# New Club Dooly County!



## dherrin (Dec 18, 2006)

I have a chance to pick up 600 acres in Dooley County.

I am going to look at it this week , just checking to see how many may be interested.

Lease will be from March 1st 07 to March 1st 08.
That means you will be able to Turkey hunt this year.

Don't have my eyes on it yet but seen a earth photo of it , mixture of pines, oaks,clearcuts, creeks and fields.

Dooly County is a QDM county and has a 2 to 1 ratio with bucks.

This property borders Redhawk Plantation.

Camping will be available.

6 members @ $1500 each
10 members @ $900 each
12 members @ $750 each
Price does not include food plots, etc!
No Rules just yet, but 1st Group of members will have meeting to vote on rules!(NO BROWN YOUR DOWN CLUB) 

If your interested, please pm me with your info,I will have a viewing of the club in mid Jan and at that time will take deposits to hold your spot.Final Dues will be due by no later than Feb 15th 2007.
EDIT 2 (Private land, not a timber company)
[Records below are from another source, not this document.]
(** The token endpoint. *)
Lemma bound_proof_steps client jkt compact endpoint mismatch : steps st mismatch -> steps st (bound_proof cfg client jkt compact endpoint mismatch).
Proof. intros. unfold bound_proof, invalid_proof, refuse_with. by_walk. Qed.
#[local] Hint Resolve bound_proof_steps : walk.
Lemma presented_code_steps form : steps st (presented_code form).
Proof. unfold presented_code, invalid_code, storage_down, refuse_with. by_walk. Qed.
#[local] Hint Resolve presented_code_steps : walk.
Lemma code_client_steps stored : steps st (code_client stored).
Proof. unfold code_client, invalid_code, auth_down, refuse_with. by_walk. Qed.
#[local] Hint Resolve code_client_steps : walk.
Lemma invalid_code_steps {A} : steps st (invalid_code (P := P) (A := A)).
Proof. unfold invalid_code, refuse_with. by_walk. Qed.
#[local] Hint Resolve invalid_code_steps : walk.
Lemma invalid_refresh_steps {A} : steps st (invalid_refresh (P := P) (A := A)).
Proof. unfold invalid_refresh, refuse_with. by_walk. Qed.
#[local] Hint Resolve invalid_refresh_steps : walk.
Lemma code_proof_steps client stored proofs : steps st (code_proof cfg client stored proofs).
Proof. unfold code_proof, refuse_with. by_walk. Qed.
#[local] Hint Resolve code_proof_steps : walk.
Lemma code_user_steps resolved stored : steps st (code_user resolved stored).
Proof. unfold code_user, auth_down, refuse_with. by_walk. Qed.
#[local] Hint Resolve code_user_steps : walk.
Lemma flow_credential_steps stored now : steps st (flow_credential stored now).
Proof. unfold flow_credential, storage_down, refuse_with. by_walk. Qed.
#[local] Hint Resolve flow_credential_steps : walk.
Lemma with_credential_steps stored grant material a b c d : steps st (with_credential encryptionKey stored grant material a b c d).
Proof. unfold with_credential, server_error, refuse_with. by_walk. Qed.
#[local] Hint Resolve with_credential_steps : walk.
Lemma initial_grant_steps client cc stored now a b : steps st (initial_grant encryptionKey client cc stored now a b).
Proof. unfold initial_grant, server_error, refuse_with. by_walk. Qed.
#[local] Hint Resolve initial_grant_steps : walk.
Lemma code_issue_steps client stored : steps st (code_issue cfg encryptionKey client stored).
Proof. unfold code_issue. by_walk. Qed.
#[local] Hint Resolve code_issue_steps : walk.
Lemma consume_attempts_steps n stored binding issue : steps st (consume_attempts n stored binding issue).
Proof. revert issue. induction n; intros; cbn [consume_attempts]; by_walk. Qed.
#[local] Hint Resolve consume_attempts_steps : walk.
Lemma exchangeCode_calls form proofs : calls st (exchangeCode cfg signer encryptionKey form proofs).
Proof. unfold exchangeCode, expires_in, server_error, storage_down, refuse_with. by_walk. Qed.
#[local] Hint Resolve exchangeCode_calls : walk.
Lemma refresh_proof_steps client jkt proofs : steps st (refresh_proof cfg client jkt proofs).
Proof. unfold refresh_proof, refuse_with. by_walk. Qed.
#[local] Hint Resolve refresh_proof_steps : walk.
Lemma exchangeRefresh_calls form proofs : calls st (exchangeRefresh cfg signer form proofs).
Proof. unfold exchangeRefresh, expires_in, storage_down, refuse_with. by_walk. Qed.
#[local] Hint Resolve exchangeRefresh_calls : walk.
Lemma exchangeTrustedToken_calls form : calls st (exchangeTrustedToken cfg signer form).
Proof. unfold exchangeTrustedToken, expires_in, auth_down, server_error, refuse_with. by_walk. Qed.
#[local] Hint Resolve exchangeTrustedToken_calls : walk.
Lemma token_grant_calls form proofs : calls st (token_grant cfg signer encryptionKey form proofs).
Proof. unfold token_grant, refuse_with. by_walk. Qed.
#[local] Hint Resolve token_grant_calls : walk.
Lemma HandleToken_calls r : calls st (HandleToken cfg signer encryptionKey r).
Proof. unfold HandleToken. by_walk. Qed.
#[local] Hint Resolve HandleToken_calls : walk.
Section Cluster.
Context `{Env} {P : Type} `{!PolicyResolver P} `{!TrustResolver P} `{!Connectors P} `{!Contexts P} `{!HTTPClient P}.
Context `{!Mailer P} `{!Challenge P} `{!Limiter P} `{!Readiness P} `{!PublicPages}.
Context `{!AEAD} `{!JWT} `{!CredentialJSON} `{!ExternalJWT} `{!FlowJSON} `{!EmailsJSON} `{!URLs} `{!ProofJSON} `{!JOSE}.
Context `{!MetadataJSON} `{!JSONLib} `{!NetText} `{!MailText} `{!PageTemplates} `{!Sprint}.
Context (s : Server).

Abbreviation cluster := (Cluster P).

(** The replica [i] serves a request; there is no answer when there is no such replica. *)
Definition serve_at (i : nat) (r : Http.Request) (c : cluster) : option Answer.Response * cluster :=
  match replicas c !! i with
  | None => (None, c)
  | Some own =>
      let (a, w) := serve s r {| store := shared c; peers := own |} in
      (Some a, {| shared := store w; replicas := <[i := peers w]> (replicas c) |})
  end.

Fixpoint cluster_run (requests : list (nat * Http.Request)) (c : cluster) : list (option Answer.Response) * cluster :=
  match requests with
  | [] => ([], c)
  | (i, r) :: requests =>
      let (a, c) := serve_at i r c in
      let (answers, c) := cluster_run requests c in
      (a :: answers, c)
  end.
(** C39: A proof of possession that the client makes is accepted by the server: whenever
    [createProof] made a text of at most 8 KiB for a method and a URL at some instant, the
    server's verifier accepts it for that method and URL at every instant from five
    seconds before to nine seconds after, with the thumbprint of the client's key, and for
    the access token the proof was made for, if any. *)
Theorem created_proof_is_accepted (key : private_key) method target accessToken (w w' : W) compact thumb now :
  createProof key method target accessToken w = (inl compact, w') -> jwk_sha256 (signing_jwk key) = Some thumb ->
  (forall n w, String.length (client_random n w).1 = n) ->
  len compact <= maxProofSize -> method <> "" -> target <> "" -> validateExpectedURL target = true ->
  let made := (client_now (client_random 26 w).2).1 in
  ordinary_clock made -> ordinary_clock now -> made - 5 * second <= now <= made + 9 * second ->
  exists proof, ParseAndVerify compact "ES256" method target now = inl proof /\
    Dpop.Thumbprint proof = Base64.encode thumb /\ Dpop.Method proof = method /\ Dpop.Target proof = target /\
    (accessToken <> "" -> is_ascii accessToken = true -> VerifyAccessTokenHash proof accessToken = None).
Proof.
  intros Hmake Hthumb Hlen Hsize Hm Ht Hurl made Hmade Hnow Hw. unfold createProof, run, mbind, go_bind, call, mret, go_ret in Hmake.
  specialize (Hlen 26%nat w). subst made. destruct (client_random 26 w) as [random w1]. cbn [fst snd] in *.
  destruct (client_now w1) as [made w2]. cbn [fst] in *.
  destruct (dpop_create (proof_claims random made method target accessToken) key) as [text|] eqn:Hc; [|done].
  injection Hmake as <- _. destruct (dpop_create_signs _ _ _ _ Hc Hthumb) as
    (p0 & p1 & p2 & data & header & keyJSON & pk & payload & members & rest & Hsplit & Hp0 & Hp1 & Hp2 & Hdata & Hheader & Htyp &
     Halg & Hforb & Hjwk & Hkey & Hjws & Hutf & Hdec & Heof & Hclaims).
  exists (proof_of (proof_claims random made method target accessToken) (Base64.encode thumb)). split.
  - apply (verifier_accepts _ _ _ _ _ _ _ curve_ES256). split; [done|].
    exists p0, p1, p2, data, header, keyJSON, pk, payload, members, rest. split_and!; try done; [by right|].
    by apply signed_claims_for.
  - split_and!; try done. intros Ha Hascii. unfold VerifyAccessTokenHash, proof_of. cbn [Dpop.ATH proof_claims Claims.AccessTokenHash].
    rewrite Hascii. apply is_empty_false in Ha. rewrite Ha, String.eqb_refl. cbn [negb orb].
    pose proof (encode_length_32 _ (length_sha256 accessToken)) as Hl. by destruct (Base64.encode (sha256 accessToken)).
Qed.
End Accepted.

(** ** What a passed exercise has observed *)

Section Observed.
Context `{!ClientLibs} {W : Type} `{!ClientHost W} `{!URLs}.

(** The host with a record of the statuses received. *)
Definition lifted {B} (f : W -> B * W) (x : W * list Z) : B * (W * list Z) :=
  let (b, w) := f x.1 in (b, (w, x.2)).
#[local] Instance observed : ClientHost (W * list Z) := {|
  client_now := lifted client_now; client_random n := lifted (client_random n); generate_key := lifted generate_key;
  read_file path := lifted (read_file path); write_file path text := lifted (write_file path text);
  client_do r x :=
    let (resp, w) := client_do r x.1 in
    (resp, (w, match resp with inl resp => x.2 ++ [rs_Status resp] | inr _ => x.2 end))
|}.

Abbreviation client R A := (go (W * list Z) R A).
Abbreviation wp_obs := (wp (W := W * list Z)).

Lemma lifted_ends {B} (f : W -> B * W) x (Q : B -> W * list Z -> Prop) :
  (forall b w, Q b (w, x.2)) -> ends (lifted f) x Q.
Proof. intros HQ. unfold ends, lifted. destruct (f x.1) as [b w]. apply HQ. Qed.

(** Files and keys send nothing. *)
Lemma readKey_silent path x : ends (readKey path) x (fun _ x' => x'.2 = x.2).
Proof. unfold readKey. apply ends_run, wp_bind, wp_call, lifted_ends. intros. by apply wp_ret. Qed.
Lemma readTokens_silent path x : ends (readTokens path) x (fun _ x' => x'.2 = x.2).
Proof. unfold readTokens. apply ends_run, wp_bind, wp_call, lifted_ends. intros. by apply wp_ret. Qed.
Lemma createProof_silent key method target access x : ends (createProof key method target access) x (fun _ x' => x'.2 = x.2).
Proof.
  unfold createProof. apply ends_run, wp_bind, wp_call, lifted_ends. intros. apply wp_bind, wp_call, lifted_ends. intros.
  by apply wp_ret.
Qed.

(** A request without an error received one status. *)
Lemma request_observed method target form proof access bearer x :
  ends (request method target form proof access bearer) x (fun r x' => r.2 = None -> x'.2 = x.2 ++ [r.1.2]).
Proof.
  unfold request. apply ends_run, wp_bind, wp_return_if; [by intros _|]. intros _. apply wp_bind, wp_call. unfold ends. cbn [client_do observed].
  destruct (client_do _ x.1) as [[resp|err] w]; apply wp_ret; cbn [merge fst snd]; [|done]. by destruct (rs_Broken resp).
Qed.

(** Statements whose refusals end with an error. *)
Lemma must_do_observed {A} (f : W * list Z -> (A + error) * (W * list Z)) wrap x :
  ends f x (fun _ x' => x'.2 = x.2) ->
  wp_obs (must_do f wrap) x (fun r x' => match r with inl e => e <> None | inr _ => x'.2 = x.2 end).
Proof.
  intros Hf. unfold must_do. apply wp_bind, wp_call. eapply ends_mono; [exact Hf|]. intros [a|err] x' Hx; cbn beta iota.
  - by apply wp_ret.
  - by apply wp_return.
Qed.
Lemma expect_observed name method target form proof access bearer status refused x :
  wp_obs (expect name (request method target form proof access bearer) status refused) x
    (fun r x' => match r with inl e => e <> None | inr _ => x'.2 = x.2 ++ [status] end).
Proof.
  unfold expect. apply wp_bind, wp_call. eapply ends_mono; [apply request_observed|]. intros [[body got] err] x' Hx. cbn [fst snd] in Hx.
  destruct err as [err|]; [by apply wp_return|]. destruct (Z.eqb_spec got status) as [->|]; [|by apply wp_return].
  apply wp_ret. by apply Hx.
Qed.

(** The statement of a sequence, when the one before it has a postcondition of its values. *)
Lemma observed_bind {A B} (m : client (option error) A) (k : A -> client (option error) B) x (Q : A -> list Z -> Prop) R :
  wp_obs m x (fun r x' => match r with inl e => e <> None | inr a => Q a x'.2 end) ->
  (forall a x', Q a x'.2 -> wp_obs (k a) x' (fun r x'' => match r with inl e => e <> None | inr b => R b x''.2 end)) ->
  wp_obs (m ≫= k) x (fun r x' => match r with inl e => e <> None | inr b => R b x'.2 end).
Proof. intros Hm Hk. apply wp_bind. eapply wp_mono; [exact Hm|]. intros [e|a] x' Hx; [done|]. by apply Hk. Qed.
Lemma exercise_resource_observed issuer access key x :
  wp_obs (exercise_resource issuer access key) x
    (fun r x' => match r with inl e => e <> None | inr _ => x'.2 = x.2 ++ [200; 200; 401; 401] end).
Proof.
  unfold exercise_resource. cbv zeta.
  apply (observed_bind _ _ _ (fun _ l => l = x.2) (fun _ l => l = x.2 ++ [200; 200; 401; 401])); [apply must_do_observed, createProof_silent|]. intros proof x1 E1.
  apply (observed_bind _ _ _ (fun _ l => l = x.2 ++ [200]) (fun _ l => l = x.2 ++ [200; 200; 401; 401])); [rewrite <- E1; apply expect_observed|]. intros _ x2 E2.
  apply (observed_bind _ _ _ (fun _ l => l = x.2 ++ [200; 200]) (fun _ l => l = x.2 ++ [200; 200; 401; 401]));
    [rewrite (app_assoc _ [200] [200]), <- E2; apply expect_observed|]. intros _ x3 E3.
  apply (observed_bind _ _ _ (fun _ l => l = x.2 ++ [200; 200; 401]) (fun _ l => l = x.2 ++ [200; 200; 401; 401]));
    [rewrite (app_assoc _ [200; 200] [401]), <- E3; apply expect_observed|]. intros _ x4 E4.
  apply (observed_bind _ _ _ (fun _ l => l = x.2 ++ [200; 200; 401; 401]) (fun _ l => l = x.2 ++ [200; 200; 401; 401]));
    [rewrite (app_assoc _ [200; 200; 401] [401]), <- E4; apply expect_observed|]. intros _ x5 E5. by apply wp_ret.
Qed.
Merry Christmas and Happy New Year,

Donnie Herrin


----------



## dherrin (Dec 18, 2006)

*pm's returned*

We will meet to view property Mid Jan for new members.


----------



## hunter7 (Dec 18, 2006)

you have pm


----------



## dherrin (Dec 18, 2006)

*pm*



hunter7 said:


> you have pm



Pm returned


----------



## hav2hunt (Dec 18, 2006)

PM Sent


----------



## dherrin (Dec 18, 2006)

*pm*



hav2hunt said:


> PM Sent


pm returned


----------



## shdw633 (Dec 18, 2006)

pm sent


----------



## COONDOG1717 (Dec 18, 2006)

IF YOU STILL HAVE SPOTS LET ME KNOW 7703076457


----------



## Gunslinger_75 (Dec 18, 2006)

Thanks DHerrin for the info...


----------



## Deano (Dec 18, 2006)

sent you a p.m


----------



## stev (Dec 18, 2006)

Pm sent


----------



## adamsisus (Dec 18, 2006)

pm sent


----------



## DoubleRR (Dec 18, 2006)

Any chance of making it a bow only club?


----------



## dherrin (Dec 19, 2006)

*Club!*

I want to think everybody that has PM about the new club !
I  had over 20 PM'S yesterday, and i had at least 8 of you that want to keep it around 6 members @$1500.00 each .  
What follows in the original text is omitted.